Numpy.sort (a, axis=- 1, kind=None, order=None)
- Purpose: This function is used for sorting the array.
- Parameters:
- arr:a:array_like array to be sorted.
- axis: None or int,optional Axis on which we perform the arithmetic mean if specified. otherwise, the arr will be flattened.
- kind: {‘quicksort’, ‘mergesort’, ‘heapsort’, ‘stable’}, optional Kind of sorting algorithm that should be used on the array if required.
- order: str or list of str, optional which fields should be compared first.
- Returns:
- sorted array:ndarray_ Returns array of same type and shape as a
# Import Packages
import numpy as np
Numpy Sort Function
The numpy.sort()
function takes in the array as one of the required arguments and returns a copy of the sorted array.
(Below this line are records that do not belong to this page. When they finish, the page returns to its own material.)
(** The state after the page is read, the entry written and its sharer
    restored. *)
Lemma brought_in_intro s2 ps pq' r :
  bio_step (kalloc_state s) s2 -> cache_ok s2 -> k_proc s2 = ps -> procs_woken (k_proc s) ps ->
  ps !! q = Some pq' -> woken pq pq' ->
  (forall b, ldb (k_mem s2) b = if decide (v <= b < v + 4096) then f (b - v) else ldb (k_mem s) b) ->
  let e := restored_entry v (page_perm w) in
  let s3 := set_k_swap (zinsert idx (set_sw_cnt 0 (set_is_free 1 w)) (k_swap s))
    (set_k_proc (<[q := add_rss PGSIZE pq']> ps) (set_k_rmap r (set_k_mem (st (k_mem s2) a e) s2))) in
  mapped_by s3 (V2P v / PGSIZE) [a] -> rmap_frame (V2P v / PGSIZE) s s3 ->
  brought_in s (set_k_cr3 (V2P P) s3) P va a idx w q pq f v l.
Proof.
  intros Hb Hcache Eps Hwk Hq Hpq Hmem e s3 Hown Hrm. destruct swapped_page_ok as (Hv & Hnv & _ & _).
  pose proof (sd_addr _ _ _ _ _ _ _ _ _ _ _ H) as Ha.
  assert (forall p, p mod PGSIZE = 0 -> p <> v -> same_page (k_mem s) (k_mem s2) p) as Hsame.
  { intros p Hp Hne b Hb'. rewrite Hmem, decide_False; [done|]. destruct Hv. klia. }
  destruct (pt_take_page s P v l (k_mem s2) (sd_ready _ _ _ _ _ _ _ _ _ _ _ H) Hsame) as [Hr1 Hut].
  assert (pt_addr (k_mem s2) P va = Some a) as Ha2 by (by rewrite (ut_addr _ _ _ Hut)).
  pose proof (pt_step_store _ _ _ va a e Hr1 Ha2) as St.
  assert (0 <= e < two32) as He by apply restored_steps.
  assert (forall p, owns (st (k_mem s2) a e) P p <-> owns (k_mem s) P p) as Ho.
  { intros p. pose proof (ps_owns _ _ _ _ _ _ St p) as Ho. cbn [k_mem set_k_mem] in Ho.
    rewrite Ho, elem_of_nil, (ut_owns _ _ _ Hut). tauto. }
  split; cbn [k_mem set_k_cr3]; change (k_mem s3) with (st (k_mem s2) a e).
  - destruct (ps_ready _ _ _ _ _ _ St) as [[] ? ? ?]. destruct Hb as (bufs & lru & disk & ps0 & m & E & _).
    unfold s3. rewrite E in *. by split; [split|..].
  - exact Ho.
  - intros va'. rewrite (store_pte_of _ _ va) by (apply Hr1 || done). rewrite u32_small by done.
    by rewrite (ut_pte _ _ _ Hut).
  - intros o Ho'. transitivity (ldb (k_mem s2) (v + o)).
    + apply (ps_frame _ _ _ _ _ _ St v); [by destruct Hv| |by apply not_elem_of_nil|lia].
      cbn [k_mem set_k_mem]. by rewrite (ut_owns _ _ _ Hut).
    + rewrite Hmem, decide_True by klia. f_equal. lia.
  - intros p Hp Hno Hne. apply (same_page_trans _ (k_mem s2)); [by apply Hsame|].
    apply (ps_frame _ _ _ _ _ _ St); [done| |by apply not_elem_of_nil].
    cbn [k_mem set_k_mem]. by rewrite (ut_owns _ _ _ Hut).
  - done.
  - exact Hown.
  - exact Hrm.
  - exists ps, pq'. by split_and!.
  - destruct Hcache. by split.
Qed.

Lemma wp_swap_in Q :
  (forall s', brought_in s (set_k_cr3 (V2P P) s') P va a idx w q pq f v l -> Q tt s') ->
  wp (swap_in a) Q s.
Proof.
  intros HQ. destruct swapped_page_ok as (Hv & Hnv & Ha0 & Hld).
  pose proof (sd_idx _ _ _ _ _ _ _ _ _ _ _ H) as Hidx. assert (NSLOTS = 250) as En by done.
  pose proof (sd_disk _ _ _ _ _ _ _ _ _ _ _ H) as Hd. pose proof (sd_ready _ _ _ _ _ _ _ _ _ _ _ H) as Hr.
  pose proof (sd_slot _ _ _ _ _ _ _ _ _ _ _ H) as Hw. pose proof (zlookup_lt _ _ _ Hw) as Hwl.
  destruct (swapped_pte_bits idx Hidx) as (_ & _ & _ & Hsh).
  unfold swap_in. wp_step. apply wp_load. rewrite Hld, Hsh. wp_step.
  apply (wp_kalloc_free v l); [apply Hr|by apply page_ok_nonzero|apply Hr|].
  destruct (sd_fault _ _ _ _ _ _ _ _ _ _ _ H) as (_ & _ & c & pc & Hc & Hpc & _).
  wp_step. rewrite u32_small by (unfold two32; lia). replace (8 * idx + 2) with (2 + 8 * idx) by lia.
  eapply wp_mono.
  { apply (wp_read_page_from_disk _ v f (p_pid pc));
      [destruct (sd_cache _ _ _ _ _ _ _ _ _ _ _ H); by split|exact (sd_locks _ _ _ _ _ _ _ _ _ _ _ H)|by exists c, pc|lia|
       change (k_disksize (kalloc_state s)) with (k_disksize s); lia..|exact (sd_blocks _ _ _ _ _ _ _ _ _ _ _ H)]. }
  intros _ s2 (Hcache & Hb & Hmem & _). pose proof Hb as (bufs & lru & disk & ps & m & E & Hwk).
  assert (k_swap s2 = k_swap s) as Esw by (by rewrite E).
  assert (k_rmap s2 = k_rmap s) as Erm by (by rewrite E).
  destruct (Forall2_lookup_l _ _ _ _ _ Hwk (sd_proc _ _ _ _ _ _ _ _ _ _ _ H)) as (pq' & Hpq' & Hww).
  assert (k_proc s2 = ps) as Eps by (by rewrite E).
  wp_step. apply (wp_get_swap _ w); [by rewrite Esw|]. wp_step. apply wp_modify.
  apply wp_store_entry; [done|]. cbn [k_mem set_k_swap]. set (e := restored_entry v (page_perm w)).
  wp_step. apply (wp_get_swap _ (set_is_free 1 w)).
  { cbn. rewrite Esw, zlookup_zinsert, decide_True by done. done. }
  change (sw_cnt (set_is_free 1 w)) with (sw_cnt w). rewrite (sd_cnt _ _ _ _ _ _ _ _ _ _ _ H).
  change (seqZ 0 1) with [0]. cbn [for_]. wp_step. wp_step. wp_step.
  apply (wp_restore_sharer a idx v (set_is_free 1 w) q pq' e).
  - done.
  - cbn. by rewrite Esw, zlookup_zinsert, decide_True by done.
  - exact (sd_entry _ _ _ _ _ _ _ _ _ _ _ H).
  - exact (sd_owner _ _ _ _ _ _ _ _ _ _ _ H).
  - cbn. by rewrite Eps.
  - rewrite (woken_unused _ _ Hww). exact (sd_used _ _ _ _ _ _ _ _ _ _ _ H).
  - apply (mapped_by_ext s); [exact Erm|exact (sd_free _ _ _ _ _ _ _ _ _ _ _ H)].
  - cbn [k_mem set_k_mem]. rewrite ld_st_eq. apply u32_small, restored_steps.
  - apply restored_steps.
  - intros r s3 Hown Hrm. wp_steps. eapply (wp_get_swap _ (set_is_free 1 w)).
    { cbn. by rewrite Esw, zlookup_zinsert, decide_True by done. }
    apply wp_modify. apply HQ. unfold s3 in *.
    cbn [k_mem k_swap set_k_mem set_k_swap set_k_proc set_k_rmap k_proc] in *. rewrite st_st, zinsert_zinsert, Esw.
    rewrite Eps in *.
    apply (brought_in_intro s2 ps pq' r); [done..| |].
    + exact Hown.
    + intros pg Hpg. etransitivity; [exact (Hrm pg Hpg)|]. cbn. by rewrite Erm.
Qed.

Lemma wp_fault_swapped Q :
  (forall s', brought_in s s' P va a idx w q pq f v l -> Q tt s') -> wp handle_fage_fault Q s.
Proof.
  intros HQ. destruct swapped_page_ok as (_ & _ & Ha0 & Hld).
  destruct (sd_fault _ _ _ _ _ _ _ _ _ _ _ H) as (Hva & Hcr2 & c & pc & Hc & Hpc & HP).
  destruct (swapped_pte_bits idx (sd_idx _ _ _ _ _ _ _ _ _ _ _ H)) as (_ & _ & HnP & _).
  unfold handle_fage_fault. wp_step. eapply wp_curproc; [done|]. wp_step. eapply wp_get_proc; [done|].
  wp_step. unfold rcr2. apply wp_gets. rewrite HP, Hcr2. wp_step. eapply wp_walkpgdir_Some.
  { rewrite (pt_addr_vpage _ _ _ va) by (by apply same_vpage_down). exact (sd_addr _ _ _ _ _ _ _ _ _ _ _ H). }
  wp_step. apply wp_deref; [done|]. rewrite Hld, HnP. wp_step.
  apply wp_swap_in. intros s' Hbi. apply wp_modify. by apply HQ.
Qed.
End fault.
End swap_in.

(** ** Out and in again *)

Section roundtrip.
Context {I : KernelImage} {Iok : KernelImageOk I}.

Lemma has_flags e f : 0 <= e < two32 -> f = PTE_P \/ f = PTE_U -> has (PTE_FLAGS e) f = has e f.
Proof.
  intros He Hf. assert (forall k, 0 <= k < 3 -> Z.testbit (PTE_FLAGS e) k = Z.testbit e k) as Hb.
  { intros k Hk. unfold PTE_FLAGS. rewrite Z.land_spec, u32_small by done.
    change 4095 with (Z.ones 12). rewrite Z.ones_spec_low by lia. apply andb_true_r. }
  destruct Hf as [-> | ->]; rewrite ?has_P, ?has_U; apply Hb; lia.
Qed.

Lemma elem_of_hits hit ps (p : nat) a : (p, a) ∈ hits hit ps -> p ∈ ps /\ hit p = Some a.
Proof.
  unfold hits. intros (q & Hq & E)%list_elem_of_omap. destruct (hit q) as [b|] eqn:Eh; [|done].
  by injection E as -> ->.
Qed.

Lemma unmapped_hit hit ps l (p : nat) pr a : l !! p = Some pr -> hit p = Some a -> p ∈ ps ->
  unmapped hit ps l !! p = Some (add_rss (- PGSIZE) pr).
Proof.
  intros Hp Hh Ha. unfold unmapped. rewrite list_lookup_imap, Hp. cbn.
  rewrite decide_True; [done|]. by rewrite Hh.
Qed.

(** ** The page in between *)

(** The page of the victim [v] goes to a slot, its frame [fr] is handed out
    and written by its new owner, the page [u] becomes free, and the victim
    runs again and touches the page at [va]. *)
Section between.
Context (s s1 : kstate) (v : nat) (pv : proc) (k : nat) (a : Z) (hit : nat -> option Z) (idx : Z) (w : swapslot).
Context (va u : Z) (data : list Z).
Let e := ld (k_mem s) a.
Let P := p_pgdir pv.
Let fr := P2V (PTE_ADDR e).
Context (H : swap_pre s v pv k a hit [] idx w []) (Hso : swapped_out s s1 v pv k a hit [] idx []).
Context (Hu : page_ok u) (Huo : ~ owns (k_mem s) P u) (Hlen : Z.of_nat (length data) <= PGSIZE).
Context (Hud : u = fr \/ mapped_by s (V2P u / PGSIZE) [] /\ frames (k_mem s) P (fun f => f <> u)).
Context (Hva : 0 <= va < KERNBASE) (Hsv : same_vpage (Z.of_nat k * PGSIZE) va).

(** The state with the frame in use, with [u] free, and at the fault. *)
Let s3 := set_k_mem (put_bytes (k_mem s1) fr data) (kalloc_state s1).
Let s4 := kfree_state u s3.
Let s5 := set_k_cur (Some v) (set_k_cr2 va s4).

Lemma between_frame : page_ok fr /\ V2P fr = PTE_ADDR e.
Proof. split; [exact (wo_frame _ _ _ _ _ _ _ _ _ _ H)|apply V2P_P2V, PTE_ADDR_u32]. Qed.

Lemma between_same p : p mod PGSIZE = 0 -> p <> fr -> same_page (k_mem s1) (k_mem s3) p.
Proof.
  intros Hp Hne b Hb. unfold s3. cbn [k_mem set_k_mem]. rewrite ldb_put_bytes, decide_False; [done|].
  destruct between_frame as [[Hf _] _]. klia.
Qed.
Lemma between_same_free p : p mod PGSIZE = 0 -> p <> fr -> p <> u -> same_page (k_mem s1) (k_mem s4) p.
Proof.
  intros Hp Hne Hnu. eapply same_page_trans; [by apply between_same|]. intros b Hb. apply kfree_state_mem_out; [done|].
  destruct Hu. klia.
Qed.

Lemma between_ready : pt_ready s4 P [u] /\ untouched (k_mem s1) (k_mem s4) P.
Proof.
  destruct (pt_take_page s1 P fr [] (k_mem s3) (so_ready _ _ _ _ _ _ _ _ _ _ Hso) between_same) as [Hr3 Hut3].
  destruct (pt_ready_kfree s3 P u [] Hr3 Hu) as [Hr4 Hut4]; [apply not_elem_of_nil| |].
  - rewrite (ut_owns _ _ _ Hut3). unfold P. rewrite (so_owns _ _ _ _ _ _ _ _ _ _ Hso). exact Huo.
  - split; [exact Hr4|]. destruct Hut3 as [A1 A2 A3 A4], Hut4 as [B1 B2 B3 B4].
    split.
    + intros i Hi. etransitivity; [by apply B1|by apply A1].
    + intros va'. etransitivity; [apply B2|apply A2].
    + intros va'. etransitivity; [apply B3|apply A3].
    + intros p. etransitivity; [apply B4|apply A4].
Qed.

Lemma between_unmapped : mapped_by s5 (V2P u / PGSIZE) [].
Proof.
  apply (mapped_by_ext s1); [done|]. destruct between_frame as [Hok Ef].
  destruct (decide (u = fr)) as [->|Hne]; [rewrite Ef; exact (so_owners _ _ _ _ _ _ _ _ _ _ Hso)|].
  destruct Hud as [?|[Hm _]]; [done|]. unfold mapped_by. rewrite (so_rmap _ _ _ _ _ _ _ _ _ _ Hso); [exact Hm|].
  fold e. rewrite <-Ef. intros E. by apply Hne, frame_num_inj.
Qed.

(** The page is in the state that the fault handler expects. *)
Lemma between_swapped : hits hit all_procs = [(v, a)] -> p_state pv <> UNUSED ->
  exists w' pv', page_perm w' = PTE_FLAGS e /\ woken pv pv' /\
    swapped s5 P va a idx w' v (add_rss (- PGSIZE) pv') (fun o => ldb (k_mem s) (fr + o)) u [].
Proof.
  intros Hh Hus. destruct between_ready as [Hr4 Hut].
  destruct (so_slot _ _ _ _ _ _ _ _ _ _ Hso) as (w' & Esw & Hfree & Hperm & Hcnt & Hpt & Hpr).
  destruct (so_procs _ _ _ _ _ _ _ _ _ _ Hso) as (ps & Hwk & Eps).
  destruct (so_held _ _ _ _ _ _ _ _ _ _ Hso) as (Hheld & Hcur & Hds).
  destruct (wo_slot _ _ _ _ _ _ _ _ _ _ H) as (Hidx & Hw & _).
  destruct (wo_page _ _ _ _ _ _ _ _ _ _ H) as (_ & _ & _ & _ & Ha & _).
  destruct (Forall2_lookup_l _ _ _ _ _ Hwk (wo_victim _ _ _ _ _ _ _ _ _ _ H)) as (pv' & Hpv' & Hww).
  destruct (elem_of_hits hit all_procs v a) as [Hv0 Eh]; [rewrite Hh; by left|]. rewrite Hh in Hcnt.
  assert (k_proc s1 !! v = Some (add_rss (- PGSIZE) pv')) as Hps'.
  { rewrite Eps. by eapply unmapped_hit. }
  exists w', pv'. split; [done|]. split; [done|]. split.
  - destruct Hr4 as [[] ? ? ?]. by split; [split|..].
  - change (k_mem s5) with (k_mem s4). rewrite (ut_addr _ _ _ Hut). unfold P. rewrite (so_addr _ _ _ _ _ _ _ _ _ _ Hso), <-Ha. symmetry. by apply pt_addr_vpage.
  - change (k_mem s5) with (k_mem s4). rewrite (ut_pte _ _ _ Hut). unfold P. by rewrite (so_pte _ _ _ _ _ _ _ _ _ _ Hso), decide_True.
  - done.
  - change (k_swap s5) with (k_swap s1). rewrite Esw. rewrite zlookup_zinsert by (by eapply zlookup_lt). by rewrite decide_True.
  - exact Hcnt.
  - apply Hpt. rewrite Hcnt. cbn. lia.
  - apply (Hpr 0%nat (v, a)). by rewrite Hh.
  - exact Hps'.
  - change (p_state (add_rss (- PGSIZE) pv')) with (p_state pv'). by rewrite (woken_unused _ _ Hww).
  - exact between_unmapped.
  - destruct (so_cache _ _ _ _ _ _ _ _ _ _ Hso). by split.
  - destruct (wo_locks _ _ _ _ _ _ _ _ _ _ H) as (? & ? & ?). unfold bio_unlocked. change (k_held s5) with (k_held s1). by rewrite Hheld.
  - split; [klia|]. split; [done|]. exists v, (add_rss (- PGSIZE) pv'). split; [done|]. split; [exact Hps'|]. by destruct Hww as [->|[_ ->]].
  - change (k_disksize s5) with (k_disksize s1). rewrite Hds. apply H.
  - intros i Hi. change (block_view s5) with (block_view s1).
    rewrite (so_disk _ _ _ _ _ _ _ _ _ _ Hso) by done. split; [by apply length_bytes|].
    intros o Ho. rewrite nth_bytes by done. rewrite Z.mod_small by apply ldb_range. f_equal. unfold fr, e. lia.
Qed.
Let’s take an example to understand this.
1. Sort 1-D array
Let’s see, how to sort a 1-D numpy array.
Example 1: Sort a 1-D numpy array with default parameters.
# Create a 1-D array
a = np.array([3,6,5,2,1])
# Apply sort method on the above array
sort_a = np.sort(a)
# Print the sorted array
print(sort_a)
[1 2 3 5 6]
The above array is sorted in ascending order. because you have not mentioned any parameters.
2. Sort on 2-D array
Let’s see, sort of a 2-D numpy array using default parameters.
Example 1: Sort a 2-D numpy array with default parameters.
# Create a 2-D array
a = np.array([[2,5,4],[7,4,9]])
# Apply sort method on the above array
sort_a = np.sort(a)
# print sorted array
print(sort_a)
[[2 4 5]
[4 7 9]]
The array is sorted in ascending order along axis 0 as axis 0 is the default parameter.
Example 2: Sort a 2-D numpy array with axis = 0
# Create a 2-D array
a = np.array([[2,5,4,0],[7,4,9,1]])
# Apply sort method on the above array
sort_a = np.sort(a, kind = 'quicksort', axis = 0)
# print sorted array
print(sort_a)
[[2 4 4 0]
[7 5 9 1]]
array = [[2,5,4,0],[7,4,9,1]]
sub array1 = [2,5,4,0] sub array2 = [7,4,9,1]
- The sort() method in this example compares the sub array1 1st column value with sub array2 1st column value.
- Which among the compared values are small that will be sorted first.
- The same repeats with all column values in sub arrays.
Example 3: Sort a 2-D numpy array with axis = 1
# Create a 2-D array
a = np.array([[2,5,4,0],[7,4,9,1]])
# Apply sort method on the above array
sort_a = np.sort(a, kind = 'quicksort', axis = 1)
# print sorted array
print(sort_a)
[[0 2 4 5]
[1 4 7 9]]
Here, The sort() method is performed on entire sub array1 and sorts the values in that sub array1 in ascending order.
The same applies to sub array2
3.Test your knowledge
Q1: Can you perform a sort operation on 1-D array when axis=1?
Ans: No, you cannot perform a sort operation on 1-D array when axis=1. It returns a error.